Sometimes, Christians simply need someone to make the determination as to how the matter should be finally resolved so they can put the matter behind them and get back to the life of ministry to which they have been called. In these types of situations, arbitration is the appropriate method to consider. Arbitration is about rights, responsibilities and justice. Arbitration may produce outcomes that promote spiritual maturity, edify the Christian Community, and glorify God, but it does not have the same potential to do so as does mediation.

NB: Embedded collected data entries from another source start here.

Lemma fold_group_spec o (forward : bool) cover it (d := map snd (visible_chain cmp runs rs (it_key it))) :
  op = Some o -> env it -> lead_ops d <> [] -> it_val it = val_of (base_of d) ->
  it_operands it = map operand (if forward then lead_ops d else reverse (lead_ops d)) ->
  (in_window cmp wl wu (it_key it) -> cover = newest_cover cmp ss (it_key it) rs) ->
  let '(it', r) := fold_group o (vis_of (base_of d)) forward cover it in
  kept it it' /\ it_m it' = it_m it /\ ((exists e, r = Err e /\ op_fails) \/ exists v, r = Ok v /\ resolved it' v).
Proof.
  intros Ho He Hl Hval Hops Hcov. unfold fold_group. rewrite Hops, operands_above. set (l := List.filter _ (lead_ops d)).
  assert (Hsd : StronglySorted newer_entry d) by by apply visible_chain_sorted.
  assert (Hkept : forall ops, kept it (set_operands ops it)) by (intros ops; by apply same_group_kept).
  assert (Hread : in_window cmp wl wu (it_key it) -> scan_get cmp runs ss rs now op (it_key it) =
    chain_read op (it_key it) now (List.filter (fun e => above cover (e_seq e)) d)).
  { intros Hw. rewrite (Hcov Hw). by apply read_chain. }
  destruct (lead_ops_above cover d Hsd) as [El Eb]. fold l in El.
  destruct l as [|x l'] eqn:Ell.
  - assert (map operand (if forward then [] else reverse []) = []) as -> by by destruct forward.
    split; [apply Hkept|]. split; [done|]. right. eexists. split; [done|]. intros Hw. cbn [it_key set_operands] in *. rewrite (Hread Hw).
    unfold chain_read. rewrite El. destruct (all_masked cover d Hsd Hl Ell) as [Ha ->]. rewrite <- (Hcov Hw). by rewrite Ha.
  - set (spans := map operand (if forward then x :: l' else reverse (x :: l'))).
    assert (Hsp : (if forward then rev spans else spans) = map operand (reverse (x :: l'))).
    { unfold spans. destruct forward; [|done]. by rewrite <- map_rev, rev_alt. }
    assert (spans <> []) as Hne. { unfold spans. destruct forward; [done|]. intros E%(f_equal length). by rewrite length_map, length_reverse in E. }
    destruct spans as [|s0 spans0] eqn:Espans; [done|]. rewrite <- Espans in *. rewrite Hsp.
    cbn [it_val it_now it_key set_operands]. rewrite Hval, (env_now _ He), (existing_spec cover d Hsd).
    assert (map fst (map operand (reverse (x :: l'))) = rev (map e_value (x :: l'))) as ->.
    { rewrite map_map. cbn [operand fst]. by rewrite <- map_rev, rev_alt. }
    destruct (full_merge o (it_key it) _ _) as [folded|er] eqn:Ef.
    + split; [apply (kept_trans _ (set_operands (map operand (reverse (x :: l'))) it)); [apply Hkept|apply same_group_kept; [apply Hkept|done]]|].
      split; [done|]. right. eexists. split; [done|]. intros Hw. cbn [it_key it_val set_val set_operands]. rewrite (Hread Hw).
      unfold chain_read. rewrite El, Ho, Ef. unfold is_live. cbn [v_merged orb]. rewrite <- (Hcov Hw). by rewrite (folded_newer cover d x l' _ _ _ Ell).
    + split; [apply Hkept|]. split; [done|]. left. exists er. split; [done|]. eexists o, (it_key it), _, _. split; [done|].
      assert (er <> NotFound) as Her by (unfold full_merge in Ef; destruct (o _ _ _); [done|]; by injection Ef as <-).
      split; [unfold full_merge in Ef; destruct (o _ _ _) eqn:Eo; [done|exact Eo]|].
      split; [cbn; intros E%(f_equal length); rewrite length_app in E; cbn in E; lia|]. split.
      * intros v Hv. rewrite list_elem_of_In, <- in_rev, <- list_elem_of_In, <- Ell in Hv. apply elem_of_map in Hv as (e & He' & <-). apply elem_of_lfilter in He' as [He' _].
        apply lead_ops_sub in He' as [(y & Hy & <-)%elem_of_map Hm]. apply (elem_of_visible_chain cmp runs runs_sorted) in Hy as (es & ? & ? & ? & ?). eauto 10.
      * intros Hb. exists er. split; [|done]. rewrite (Hread (bounds_in_window _ Hb)). unfold chain_read. by rewrite El, Ho.
Qed.
Lemma covering_m it : it_m (snd (group_covering_seq it)) = it_m it.
Proof. unfold group_covering_seq. destruct (it_mask it); [done|]. by destruct (mask_covering_seq _ _ _ _ _). Qed.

Arbitration is always final. Arbitration results in a final and binding outcome with which the parties must live. An Arbitrator generally has the authority to grant any remedy or relief that the arbitrator deems to be just and equitable so long as it falls inside the scope of the parties’ agreement to arbitrate. The arbitrator’s decision is also final and binding and may be entered as a judgment in a court of competent jurisdiction. Arbitration awards are not generally subject to appeal.
Arbitration is usually cheaper and faster than going to court, but it can still be expensive. Arbitrators control the amount of time spent in arbitrations. They have extremely broad, discretionary power to manage the process as they see fit. This includes the authority to determine how much time parties will be given to prepare, whether a preliminary hearing will be held, the date and time of the evidentiary hearing, how many days the hearing will last and whether requests to postpone the hearing will be allowed. Second, arbitrators generally charge an hourly fee for all time spent on a case, although some charge a daily rate. Arbitrator compensation varies, but in cases with especially thorny, complex issues or involving multiple parties, it can be significant. However, well-trained, conscientious arbitrators who diligently work to efficiently resolve the disputes before them help keep the total cost of the process reasonable. Christians can proactively reduce the cost of arbitration by carefully crafting the agreement that commits them to use arbitration.
Compared to litigation, arbitration is more informal and flexible and, therefore, is often less stressful. The emotional toll in arbitration can, however, be quite high, especially if the material issues are particularly contentious or if personal issues such as integrity, honesty, competency, and decision-making are involved. Even when such issues are not central to the dispute or conflict, the hearing can be emotionally draining for the participants if their case presentations are extremely adversarial.